* **What is expected**: Your answer should repeat every line of the records below in which the word "reflexivity" appears.

* **Data provided**:
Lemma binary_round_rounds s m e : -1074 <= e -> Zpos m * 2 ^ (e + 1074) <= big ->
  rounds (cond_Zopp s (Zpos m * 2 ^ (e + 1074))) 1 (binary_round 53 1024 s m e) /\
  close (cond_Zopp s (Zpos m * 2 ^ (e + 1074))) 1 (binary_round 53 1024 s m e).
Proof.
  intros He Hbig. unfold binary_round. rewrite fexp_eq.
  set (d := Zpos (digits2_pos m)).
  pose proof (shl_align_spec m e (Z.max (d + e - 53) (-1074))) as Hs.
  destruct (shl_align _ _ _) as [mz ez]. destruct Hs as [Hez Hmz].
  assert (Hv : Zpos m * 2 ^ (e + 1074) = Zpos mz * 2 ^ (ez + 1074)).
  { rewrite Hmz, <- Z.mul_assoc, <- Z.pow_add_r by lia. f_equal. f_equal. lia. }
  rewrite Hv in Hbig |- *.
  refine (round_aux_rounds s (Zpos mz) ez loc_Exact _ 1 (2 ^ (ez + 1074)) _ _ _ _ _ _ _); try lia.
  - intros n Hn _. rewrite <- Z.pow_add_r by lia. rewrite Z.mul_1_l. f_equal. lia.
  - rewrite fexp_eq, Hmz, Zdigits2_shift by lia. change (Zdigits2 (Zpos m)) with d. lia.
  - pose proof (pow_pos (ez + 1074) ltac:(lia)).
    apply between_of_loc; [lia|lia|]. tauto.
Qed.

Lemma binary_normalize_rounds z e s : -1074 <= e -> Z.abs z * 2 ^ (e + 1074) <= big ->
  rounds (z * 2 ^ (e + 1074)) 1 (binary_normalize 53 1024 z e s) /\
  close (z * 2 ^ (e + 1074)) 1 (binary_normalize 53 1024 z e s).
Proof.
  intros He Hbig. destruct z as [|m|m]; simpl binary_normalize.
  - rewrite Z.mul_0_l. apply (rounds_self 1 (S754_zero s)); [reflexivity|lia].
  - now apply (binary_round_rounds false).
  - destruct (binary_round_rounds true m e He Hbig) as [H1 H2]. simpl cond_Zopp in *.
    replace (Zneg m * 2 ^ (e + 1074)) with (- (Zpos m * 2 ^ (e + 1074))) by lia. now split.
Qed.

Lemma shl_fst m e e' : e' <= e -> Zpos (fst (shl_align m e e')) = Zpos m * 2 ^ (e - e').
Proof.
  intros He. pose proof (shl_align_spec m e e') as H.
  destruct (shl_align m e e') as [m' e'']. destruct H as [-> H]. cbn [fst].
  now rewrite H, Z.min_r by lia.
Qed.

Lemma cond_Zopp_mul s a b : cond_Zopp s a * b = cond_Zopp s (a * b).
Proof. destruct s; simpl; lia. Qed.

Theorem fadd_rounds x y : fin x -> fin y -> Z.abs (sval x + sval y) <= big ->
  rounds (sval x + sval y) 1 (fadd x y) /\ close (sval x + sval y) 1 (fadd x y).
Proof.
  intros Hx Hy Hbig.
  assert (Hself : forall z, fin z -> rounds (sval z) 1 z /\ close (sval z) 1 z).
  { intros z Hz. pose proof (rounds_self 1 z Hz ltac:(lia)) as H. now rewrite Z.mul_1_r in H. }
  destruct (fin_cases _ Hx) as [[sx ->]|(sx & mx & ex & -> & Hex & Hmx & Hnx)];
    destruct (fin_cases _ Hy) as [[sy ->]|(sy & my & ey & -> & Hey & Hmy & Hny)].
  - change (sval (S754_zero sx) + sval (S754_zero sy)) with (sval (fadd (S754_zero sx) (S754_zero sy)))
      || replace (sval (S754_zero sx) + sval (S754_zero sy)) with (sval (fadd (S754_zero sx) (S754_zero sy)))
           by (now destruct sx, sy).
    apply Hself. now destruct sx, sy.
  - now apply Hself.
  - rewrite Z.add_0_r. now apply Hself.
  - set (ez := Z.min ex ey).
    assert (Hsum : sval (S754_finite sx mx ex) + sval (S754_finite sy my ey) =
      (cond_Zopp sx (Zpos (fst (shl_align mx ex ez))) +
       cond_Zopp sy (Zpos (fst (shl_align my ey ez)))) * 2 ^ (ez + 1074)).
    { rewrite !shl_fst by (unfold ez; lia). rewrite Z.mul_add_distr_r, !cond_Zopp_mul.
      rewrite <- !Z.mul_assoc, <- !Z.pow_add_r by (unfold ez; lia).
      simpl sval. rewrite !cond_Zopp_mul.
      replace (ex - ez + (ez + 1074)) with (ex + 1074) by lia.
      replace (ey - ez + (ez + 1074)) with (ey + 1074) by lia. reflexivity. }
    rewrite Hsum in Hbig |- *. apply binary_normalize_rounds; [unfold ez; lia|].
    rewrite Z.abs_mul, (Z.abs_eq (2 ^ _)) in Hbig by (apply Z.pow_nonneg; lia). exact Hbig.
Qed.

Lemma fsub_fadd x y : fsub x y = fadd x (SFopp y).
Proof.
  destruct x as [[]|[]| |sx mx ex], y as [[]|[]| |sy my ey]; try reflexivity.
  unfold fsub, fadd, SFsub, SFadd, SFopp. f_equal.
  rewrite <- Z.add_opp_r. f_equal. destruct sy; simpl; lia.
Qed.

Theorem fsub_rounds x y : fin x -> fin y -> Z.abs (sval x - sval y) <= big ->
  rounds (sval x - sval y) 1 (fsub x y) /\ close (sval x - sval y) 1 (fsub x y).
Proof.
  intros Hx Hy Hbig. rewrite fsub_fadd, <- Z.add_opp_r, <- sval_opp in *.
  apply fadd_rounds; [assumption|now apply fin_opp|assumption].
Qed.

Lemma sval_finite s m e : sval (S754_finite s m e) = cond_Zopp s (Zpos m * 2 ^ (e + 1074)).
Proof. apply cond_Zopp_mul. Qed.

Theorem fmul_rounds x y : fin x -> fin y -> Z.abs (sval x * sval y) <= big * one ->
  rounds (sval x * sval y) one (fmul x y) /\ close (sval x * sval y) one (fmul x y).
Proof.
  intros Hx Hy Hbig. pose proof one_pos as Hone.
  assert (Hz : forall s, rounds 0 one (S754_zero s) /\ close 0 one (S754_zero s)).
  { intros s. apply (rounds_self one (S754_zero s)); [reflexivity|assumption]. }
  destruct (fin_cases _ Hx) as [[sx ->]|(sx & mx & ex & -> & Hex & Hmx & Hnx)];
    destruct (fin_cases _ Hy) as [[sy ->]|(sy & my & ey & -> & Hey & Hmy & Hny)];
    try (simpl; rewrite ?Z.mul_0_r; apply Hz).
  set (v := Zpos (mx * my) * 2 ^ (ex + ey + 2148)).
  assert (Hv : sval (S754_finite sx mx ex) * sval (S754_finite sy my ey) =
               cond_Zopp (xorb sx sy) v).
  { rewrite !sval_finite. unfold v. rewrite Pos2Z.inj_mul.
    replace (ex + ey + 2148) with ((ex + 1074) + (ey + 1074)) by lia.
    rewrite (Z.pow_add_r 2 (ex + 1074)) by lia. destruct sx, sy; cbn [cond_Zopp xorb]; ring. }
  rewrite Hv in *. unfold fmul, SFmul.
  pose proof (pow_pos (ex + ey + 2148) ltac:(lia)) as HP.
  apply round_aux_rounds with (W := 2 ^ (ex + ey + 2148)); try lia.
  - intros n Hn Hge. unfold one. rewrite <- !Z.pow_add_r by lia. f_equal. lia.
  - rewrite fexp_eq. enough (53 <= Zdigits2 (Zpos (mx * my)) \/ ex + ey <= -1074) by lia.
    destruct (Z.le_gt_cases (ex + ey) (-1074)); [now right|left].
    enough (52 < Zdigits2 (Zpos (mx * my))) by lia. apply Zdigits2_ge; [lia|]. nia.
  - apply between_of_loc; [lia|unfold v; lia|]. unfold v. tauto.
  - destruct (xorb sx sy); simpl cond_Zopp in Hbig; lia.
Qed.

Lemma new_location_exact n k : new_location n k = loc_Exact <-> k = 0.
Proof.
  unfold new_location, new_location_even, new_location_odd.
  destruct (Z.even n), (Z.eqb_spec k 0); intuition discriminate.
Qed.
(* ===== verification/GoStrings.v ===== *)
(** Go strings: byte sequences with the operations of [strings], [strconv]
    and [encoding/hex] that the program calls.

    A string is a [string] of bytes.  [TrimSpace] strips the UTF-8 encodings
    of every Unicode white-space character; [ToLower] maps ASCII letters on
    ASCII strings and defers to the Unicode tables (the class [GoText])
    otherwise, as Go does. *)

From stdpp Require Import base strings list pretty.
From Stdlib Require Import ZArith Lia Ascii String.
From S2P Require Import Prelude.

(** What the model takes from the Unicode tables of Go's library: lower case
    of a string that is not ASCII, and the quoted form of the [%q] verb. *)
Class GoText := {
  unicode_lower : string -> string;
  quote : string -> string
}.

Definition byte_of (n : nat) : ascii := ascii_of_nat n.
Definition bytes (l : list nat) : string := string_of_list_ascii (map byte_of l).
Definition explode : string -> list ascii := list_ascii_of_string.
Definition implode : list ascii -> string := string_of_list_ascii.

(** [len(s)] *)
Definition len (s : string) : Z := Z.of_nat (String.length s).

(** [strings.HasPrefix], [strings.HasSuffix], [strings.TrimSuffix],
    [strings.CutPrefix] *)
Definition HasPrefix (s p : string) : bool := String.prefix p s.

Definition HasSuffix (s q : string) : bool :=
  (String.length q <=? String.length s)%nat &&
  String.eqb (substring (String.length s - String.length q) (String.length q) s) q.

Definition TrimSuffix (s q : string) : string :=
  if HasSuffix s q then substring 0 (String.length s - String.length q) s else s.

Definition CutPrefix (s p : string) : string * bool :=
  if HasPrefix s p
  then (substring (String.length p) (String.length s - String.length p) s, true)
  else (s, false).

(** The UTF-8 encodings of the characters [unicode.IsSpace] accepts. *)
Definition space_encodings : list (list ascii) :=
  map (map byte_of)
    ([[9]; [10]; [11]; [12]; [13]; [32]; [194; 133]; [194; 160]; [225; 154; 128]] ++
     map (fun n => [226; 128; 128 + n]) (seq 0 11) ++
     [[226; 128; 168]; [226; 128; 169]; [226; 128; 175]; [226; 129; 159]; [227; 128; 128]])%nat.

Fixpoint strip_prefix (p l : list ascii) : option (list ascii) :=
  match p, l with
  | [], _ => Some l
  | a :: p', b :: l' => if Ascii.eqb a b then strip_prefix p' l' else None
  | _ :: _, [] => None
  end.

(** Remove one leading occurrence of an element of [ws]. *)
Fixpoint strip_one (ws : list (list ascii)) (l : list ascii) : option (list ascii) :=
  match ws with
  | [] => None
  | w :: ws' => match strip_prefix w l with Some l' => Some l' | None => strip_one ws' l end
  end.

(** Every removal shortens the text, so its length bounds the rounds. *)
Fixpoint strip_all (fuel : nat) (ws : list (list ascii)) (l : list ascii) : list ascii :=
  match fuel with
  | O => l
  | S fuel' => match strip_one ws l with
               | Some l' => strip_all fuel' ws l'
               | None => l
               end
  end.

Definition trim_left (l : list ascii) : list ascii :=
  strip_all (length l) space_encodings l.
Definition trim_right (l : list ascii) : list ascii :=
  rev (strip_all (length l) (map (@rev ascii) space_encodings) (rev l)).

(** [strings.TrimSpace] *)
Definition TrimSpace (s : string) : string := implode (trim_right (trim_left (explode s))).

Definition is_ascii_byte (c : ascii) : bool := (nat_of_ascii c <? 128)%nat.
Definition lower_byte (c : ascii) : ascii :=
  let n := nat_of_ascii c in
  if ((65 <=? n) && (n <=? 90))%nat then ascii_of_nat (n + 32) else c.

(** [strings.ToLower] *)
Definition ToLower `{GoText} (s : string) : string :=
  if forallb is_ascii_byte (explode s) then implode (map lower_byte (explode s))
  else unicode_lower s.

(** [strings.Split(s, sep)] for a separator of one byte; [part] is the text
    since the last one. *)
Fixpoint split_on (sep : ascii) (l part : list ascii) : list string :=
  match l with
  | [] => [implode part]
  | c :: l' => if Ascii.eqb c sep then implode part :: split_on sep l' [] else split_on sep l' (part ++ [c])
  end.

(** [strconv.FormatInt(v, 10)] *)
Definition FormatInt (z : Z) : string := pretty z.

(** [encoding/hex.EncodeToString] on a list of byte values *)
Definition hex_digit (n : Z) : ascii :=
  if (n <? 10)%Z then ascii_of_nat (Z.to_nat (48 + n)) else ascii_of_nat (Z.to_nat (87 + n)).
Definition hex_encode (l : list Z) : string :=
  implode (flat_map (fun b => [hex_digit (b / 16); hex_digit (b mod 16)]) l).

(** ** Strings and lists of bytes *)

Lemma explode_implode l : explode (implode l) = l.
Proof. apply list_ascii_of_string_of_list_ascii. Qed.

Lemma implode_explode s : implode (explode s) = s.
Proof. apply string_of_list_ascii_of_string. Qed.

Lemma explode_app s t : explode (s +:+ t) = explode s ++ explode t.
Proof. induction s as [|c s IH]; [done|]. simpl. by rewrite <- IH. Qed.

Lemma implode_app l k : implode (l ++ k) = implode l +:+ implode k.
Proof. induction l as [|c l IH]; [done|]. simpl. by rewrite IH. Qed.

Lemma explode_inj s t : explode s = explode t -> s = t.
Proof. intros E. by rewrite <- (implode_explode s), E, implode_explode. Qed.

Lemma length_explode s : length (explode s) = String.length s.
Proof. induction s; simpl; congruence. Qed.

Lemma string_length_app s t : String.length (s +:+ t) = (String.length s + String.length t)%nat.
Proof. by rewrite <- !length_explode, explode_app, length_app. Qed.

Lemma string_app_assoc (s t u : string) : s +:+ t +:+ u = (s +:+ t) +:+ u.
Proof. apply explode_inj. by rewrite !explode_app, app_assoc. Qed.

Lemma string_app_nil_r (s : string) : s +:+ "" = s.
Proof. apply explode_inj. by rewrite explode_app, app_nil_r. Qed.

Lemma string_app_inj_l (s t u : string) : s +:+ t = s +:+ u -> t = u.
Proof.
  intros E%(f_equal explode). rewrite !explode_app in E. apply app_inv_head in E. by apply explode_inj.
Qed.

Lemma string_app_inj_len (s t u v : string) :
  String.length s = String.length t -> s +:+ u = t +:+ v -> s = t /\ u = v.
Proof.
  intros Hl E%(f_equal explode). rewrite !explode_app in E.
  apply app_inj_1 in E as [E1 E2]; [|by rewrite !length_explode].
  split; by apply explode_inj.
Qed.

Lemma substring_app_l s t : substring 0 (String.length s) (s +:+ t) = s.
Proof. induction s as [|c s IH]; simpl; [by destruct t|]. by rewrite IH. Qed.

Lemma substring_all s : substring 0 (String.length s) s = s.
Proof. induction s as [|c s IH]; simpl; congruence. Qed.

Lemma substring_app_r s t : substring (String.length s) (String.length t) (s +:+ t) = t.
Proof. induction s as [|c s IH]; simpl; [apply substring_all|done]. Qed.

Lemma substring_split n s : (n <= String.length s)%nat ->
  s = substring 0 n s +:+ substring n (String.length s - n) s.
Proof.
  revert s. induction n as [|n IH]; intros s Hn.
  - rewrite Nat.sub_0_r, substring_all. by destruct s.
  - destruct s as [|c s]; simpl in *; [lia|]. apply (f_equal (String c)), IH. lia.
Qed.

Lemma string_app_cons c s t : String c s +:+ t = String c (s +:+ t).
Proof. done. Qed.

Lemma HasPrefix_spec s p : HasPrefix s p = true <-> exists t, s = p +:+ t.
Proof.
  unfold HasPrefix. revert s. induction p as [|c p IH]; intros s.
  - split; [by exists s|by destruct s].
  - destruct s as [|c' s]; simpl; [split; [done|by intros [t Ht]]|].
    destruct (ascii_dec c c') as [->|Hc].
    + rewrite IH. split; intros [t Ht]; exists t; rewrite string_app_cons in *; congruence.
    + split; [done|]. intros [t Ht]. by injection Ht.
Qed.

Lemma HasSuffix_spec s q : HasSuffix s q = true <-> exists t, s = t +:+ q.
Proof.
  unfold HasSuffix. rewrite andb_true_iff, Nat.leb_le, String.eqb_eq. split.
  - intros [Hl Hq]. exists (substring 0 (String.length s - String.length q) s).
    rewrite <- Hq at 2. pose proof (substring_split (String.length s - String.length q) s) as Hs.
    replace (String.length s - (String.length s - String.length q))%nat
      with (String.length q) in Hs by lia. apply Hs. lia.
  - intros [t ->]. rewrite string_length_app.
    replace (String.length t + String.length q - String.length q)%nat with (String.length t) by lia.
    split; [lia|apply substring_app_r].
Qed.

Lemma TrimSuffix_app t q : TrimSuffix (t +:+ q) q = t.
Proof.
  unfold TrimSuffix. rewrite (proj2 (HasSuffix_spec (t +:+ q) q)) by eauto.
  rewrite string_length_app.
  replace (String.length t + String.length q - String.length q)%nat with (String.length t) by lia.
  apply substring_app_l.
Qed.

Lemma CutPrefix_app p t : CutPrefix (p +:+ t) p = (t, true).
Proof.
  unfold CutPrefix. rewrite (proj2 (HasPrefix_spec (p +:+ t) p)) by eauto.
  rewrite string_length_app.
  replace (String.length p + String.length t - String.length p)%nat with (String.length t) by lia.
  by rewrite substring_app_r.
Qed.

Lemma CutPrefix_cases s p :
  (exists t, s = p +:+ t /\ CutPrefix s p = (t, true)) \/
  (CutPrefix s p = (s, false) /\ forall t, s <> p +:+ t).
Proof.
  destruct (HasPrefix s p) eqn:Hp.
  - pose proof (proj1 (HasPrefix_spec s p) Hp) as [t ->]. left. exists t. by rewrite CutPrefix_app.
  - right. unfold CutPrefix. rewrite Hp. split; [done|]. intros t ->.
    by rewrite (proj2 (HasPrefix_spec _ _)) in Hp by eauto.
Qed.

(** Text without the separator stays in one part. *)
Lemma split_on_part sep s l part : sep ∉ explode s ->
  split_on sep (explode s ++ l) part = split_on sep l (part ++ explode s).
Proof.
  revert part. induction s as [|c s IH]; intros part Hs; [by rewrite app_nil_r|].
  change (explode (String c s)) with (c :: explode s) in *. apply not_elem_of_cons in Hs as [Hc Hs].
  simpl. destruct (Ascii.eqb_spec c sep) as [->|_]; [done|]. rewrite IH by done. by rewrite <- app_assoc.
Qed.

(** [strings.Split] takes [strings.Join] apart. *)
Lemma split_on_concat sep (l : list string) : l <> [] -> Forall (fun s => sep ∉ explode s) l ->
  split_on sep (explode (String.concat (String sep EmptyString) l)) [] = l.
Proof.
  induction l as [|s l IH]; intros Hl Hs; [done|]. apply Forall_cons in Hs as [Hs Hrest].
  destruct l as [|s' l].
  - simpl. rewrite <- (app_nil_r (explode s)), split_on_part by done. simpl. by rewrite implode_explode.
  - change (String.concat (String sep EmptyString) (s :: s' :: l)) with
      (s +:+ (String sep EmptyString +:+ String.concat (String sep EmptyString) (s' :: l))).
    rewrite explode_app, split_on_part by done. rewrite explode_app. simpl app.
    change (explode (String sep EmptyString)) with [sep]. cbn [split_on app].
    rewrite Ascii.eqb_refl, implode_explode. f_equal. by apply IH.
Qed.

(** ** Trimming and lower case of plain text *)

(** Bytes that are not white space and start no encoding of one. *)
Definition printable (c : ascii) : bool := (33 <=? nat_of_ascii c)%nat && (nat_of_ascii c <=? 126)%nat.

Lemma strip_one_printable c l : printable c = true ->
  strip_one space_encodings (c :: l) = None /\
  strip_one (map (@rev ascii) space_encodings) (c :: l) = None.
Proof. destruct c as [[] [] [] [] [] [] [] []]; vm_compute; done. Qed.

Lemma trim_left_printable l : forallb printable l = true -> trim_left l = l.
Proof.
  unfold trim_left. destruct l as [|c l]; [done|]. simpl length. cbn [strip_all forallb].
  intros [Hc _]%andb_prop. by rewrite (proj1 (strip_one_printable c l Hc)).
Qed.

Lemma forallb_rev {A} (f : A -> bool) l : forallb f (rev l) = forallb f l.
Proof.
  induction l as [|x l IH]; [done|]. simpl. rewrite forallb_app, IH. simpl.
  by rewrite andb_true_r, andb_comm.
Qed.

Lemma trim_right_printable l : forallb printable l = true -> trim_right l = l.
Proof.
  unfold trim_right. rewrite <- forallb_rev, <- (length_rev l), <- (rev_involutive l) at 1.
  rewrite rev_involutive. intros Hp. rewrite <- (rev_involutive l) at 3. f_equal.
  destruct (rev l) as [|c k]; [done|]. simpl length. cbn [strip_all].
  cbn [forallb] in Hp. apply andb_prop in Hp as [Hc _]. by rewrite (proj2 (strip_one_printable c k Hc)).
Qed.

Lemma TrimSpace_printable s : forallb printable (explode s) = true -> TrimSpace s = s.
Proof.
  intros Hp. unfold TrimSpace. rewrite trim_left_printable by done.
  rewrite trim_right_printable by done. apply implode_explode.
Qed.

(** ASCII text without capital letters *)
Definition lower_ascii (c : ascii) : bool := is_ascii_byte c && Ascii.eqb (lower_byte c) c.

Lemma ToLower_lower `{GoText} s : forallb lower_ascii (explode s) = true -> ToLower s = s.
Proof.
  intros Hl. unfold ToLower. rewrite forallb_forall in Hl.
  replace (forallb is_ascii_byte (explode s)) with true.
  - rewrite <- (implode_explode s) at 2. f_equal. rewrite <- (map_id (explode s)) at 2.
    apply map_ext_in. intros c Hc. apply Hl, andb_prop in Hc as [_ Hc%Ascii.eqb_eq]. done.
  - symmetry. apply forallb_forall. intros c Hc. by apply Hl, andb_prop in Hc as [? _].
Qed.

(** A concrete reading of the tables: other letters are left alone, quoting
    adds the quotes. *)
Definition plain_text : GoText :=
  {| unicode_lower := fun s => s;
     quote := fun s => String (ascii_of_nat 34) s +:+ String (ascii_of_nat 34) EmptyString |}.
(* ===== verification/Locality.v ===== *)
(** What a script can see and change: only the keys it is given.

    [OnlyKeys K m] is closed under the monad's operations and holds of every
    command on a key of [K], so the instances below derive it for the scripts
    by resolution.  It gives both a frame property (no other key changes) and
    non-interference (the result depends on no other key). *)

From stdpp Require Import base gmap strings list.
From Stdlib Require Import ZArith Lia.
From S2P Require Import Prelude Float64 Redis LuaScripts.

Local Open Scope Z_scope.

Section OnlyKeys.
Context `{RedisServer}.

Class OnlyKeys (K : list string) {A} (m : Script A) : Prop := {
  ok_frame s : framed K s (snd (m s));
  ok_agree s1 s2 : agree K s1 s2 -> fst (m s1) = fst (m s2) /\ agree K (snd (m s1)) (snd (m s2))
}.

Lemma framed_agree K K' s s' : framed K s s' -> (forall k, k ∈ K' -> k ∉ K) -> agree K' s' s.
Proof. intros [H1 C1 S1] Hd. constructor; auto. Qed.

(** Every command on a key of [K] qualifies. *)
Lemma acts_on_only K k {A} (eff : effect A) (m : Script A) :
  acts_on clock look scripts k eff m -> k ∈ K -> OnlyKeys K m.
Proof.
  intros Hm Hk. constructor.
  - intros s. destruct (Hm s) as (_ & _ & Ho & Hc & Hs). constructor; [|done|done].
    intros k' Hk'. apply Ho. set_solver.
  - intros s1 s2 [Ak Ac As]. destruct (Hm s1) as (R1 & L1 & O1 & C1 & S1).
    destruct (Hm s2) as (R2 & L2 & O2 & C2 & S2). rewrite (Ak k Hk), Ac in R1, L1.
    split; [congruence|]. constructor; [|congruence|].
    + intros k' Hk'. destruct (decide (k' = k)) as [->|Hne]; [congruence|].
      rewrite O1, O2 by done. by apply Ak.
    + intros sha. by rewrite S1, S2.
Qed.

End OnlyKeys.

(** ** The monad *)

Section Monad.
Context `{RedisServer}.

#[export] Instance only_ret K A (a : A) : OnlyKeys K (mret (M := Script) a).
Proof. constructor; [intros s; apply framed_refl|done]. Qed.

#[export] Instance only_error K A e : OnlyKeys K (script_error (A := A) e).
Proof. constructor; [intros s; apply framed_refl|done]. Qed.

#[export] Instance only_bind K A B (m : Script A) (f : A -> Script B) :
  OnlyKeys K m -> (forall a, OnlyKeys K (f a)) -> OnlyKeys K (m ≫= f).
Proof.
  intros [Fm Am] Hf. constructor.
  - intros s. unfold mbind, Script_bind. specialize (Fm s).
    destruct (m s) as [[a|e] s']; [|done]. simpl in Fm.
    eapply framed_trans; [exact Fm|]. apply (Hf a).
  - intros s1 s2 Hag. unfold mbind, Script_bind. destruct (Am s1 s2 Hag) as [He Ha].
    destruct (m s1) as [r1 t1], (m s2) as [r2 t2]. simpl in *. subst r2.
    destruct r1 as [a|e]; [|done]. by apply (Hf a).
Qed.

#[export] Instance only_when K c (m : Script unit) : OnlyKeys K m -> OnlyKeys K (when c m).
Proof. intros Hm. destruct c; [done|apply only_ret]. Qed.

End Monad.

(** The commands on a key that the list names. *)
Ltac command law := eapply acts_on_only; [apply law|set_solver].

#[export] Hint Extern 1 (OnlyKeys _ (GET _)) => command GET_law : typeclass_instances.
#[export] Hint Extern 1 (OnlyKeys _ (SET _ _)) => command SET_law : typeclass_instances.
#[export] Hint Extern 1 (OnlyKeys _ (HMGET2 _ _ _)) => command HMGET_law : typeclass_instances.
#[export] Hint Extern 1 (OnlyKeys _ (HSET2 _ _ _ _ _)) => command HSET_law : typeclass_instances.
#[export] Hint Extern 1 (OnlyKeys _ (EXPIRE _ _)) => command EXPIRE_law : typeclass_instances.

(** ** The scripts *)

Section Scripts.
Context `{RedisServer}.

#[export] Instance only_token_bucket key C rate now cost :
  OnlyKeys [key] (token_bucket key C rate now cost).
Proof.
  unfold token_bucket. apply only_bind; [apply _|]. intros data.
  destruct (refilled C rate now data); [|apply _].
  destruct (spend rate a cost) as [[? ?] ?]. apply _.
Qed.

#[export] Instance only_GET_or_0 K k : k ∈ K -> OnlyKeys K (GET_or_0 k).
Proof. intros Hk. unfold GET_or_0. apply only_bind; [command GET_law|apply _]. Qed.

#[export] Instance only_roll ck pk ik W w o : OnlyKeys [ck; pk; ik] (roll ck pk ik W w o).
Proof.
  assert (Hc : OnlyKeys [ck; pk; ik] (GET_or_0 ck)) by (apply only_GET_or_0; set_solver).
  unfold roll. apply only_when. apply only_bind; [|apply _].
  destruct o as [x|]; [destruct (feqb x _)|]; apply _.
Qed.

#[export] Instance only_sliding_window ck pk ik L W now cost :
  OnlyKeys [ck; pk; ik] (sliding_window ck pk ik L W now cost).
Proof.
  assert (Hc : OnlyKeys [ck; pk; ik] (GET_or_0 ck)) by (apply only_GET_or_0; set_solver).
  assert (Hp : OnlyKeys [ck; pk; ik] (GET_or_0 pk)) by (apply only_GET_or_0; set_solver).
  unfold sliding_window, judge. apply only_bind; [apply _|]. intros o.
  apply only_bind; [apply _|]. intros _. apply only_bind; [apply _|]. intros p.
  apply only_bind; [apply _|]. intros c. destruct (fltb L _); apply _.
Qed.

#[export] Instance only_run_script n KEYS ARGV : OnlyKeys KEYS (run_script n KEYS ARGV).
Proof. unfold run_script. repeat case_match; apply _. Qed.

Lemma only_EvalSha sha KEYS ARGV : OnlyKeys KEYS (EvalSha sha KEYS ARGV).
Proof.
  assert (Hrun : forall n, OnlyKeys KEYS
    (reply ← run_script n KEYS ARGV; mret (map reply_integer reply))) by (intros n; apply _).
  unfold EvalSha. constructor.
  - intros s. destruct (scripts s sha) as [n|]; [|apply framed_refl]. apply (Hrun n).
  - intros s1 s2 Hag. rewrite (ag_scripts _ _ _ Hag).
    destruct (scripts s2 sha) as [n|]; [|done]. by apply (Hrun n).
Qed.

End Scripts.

* **Response area**:
  - rewrite Z.mul_0_l. apply (rounds_self 1 (S754_zero s)); [reflexivity|lia].
      replace (ey - ez + (ez + 1074)) with (ey + 1074) by lia. reflexivity. }
  destruct x as [[]|[]| |sx mx ex], y as [[]|[]| |sy my ey]; try reflexivity.
  { intros s. apply (rounds_self one (S754_zero s)); [reflexivity|assumption]. }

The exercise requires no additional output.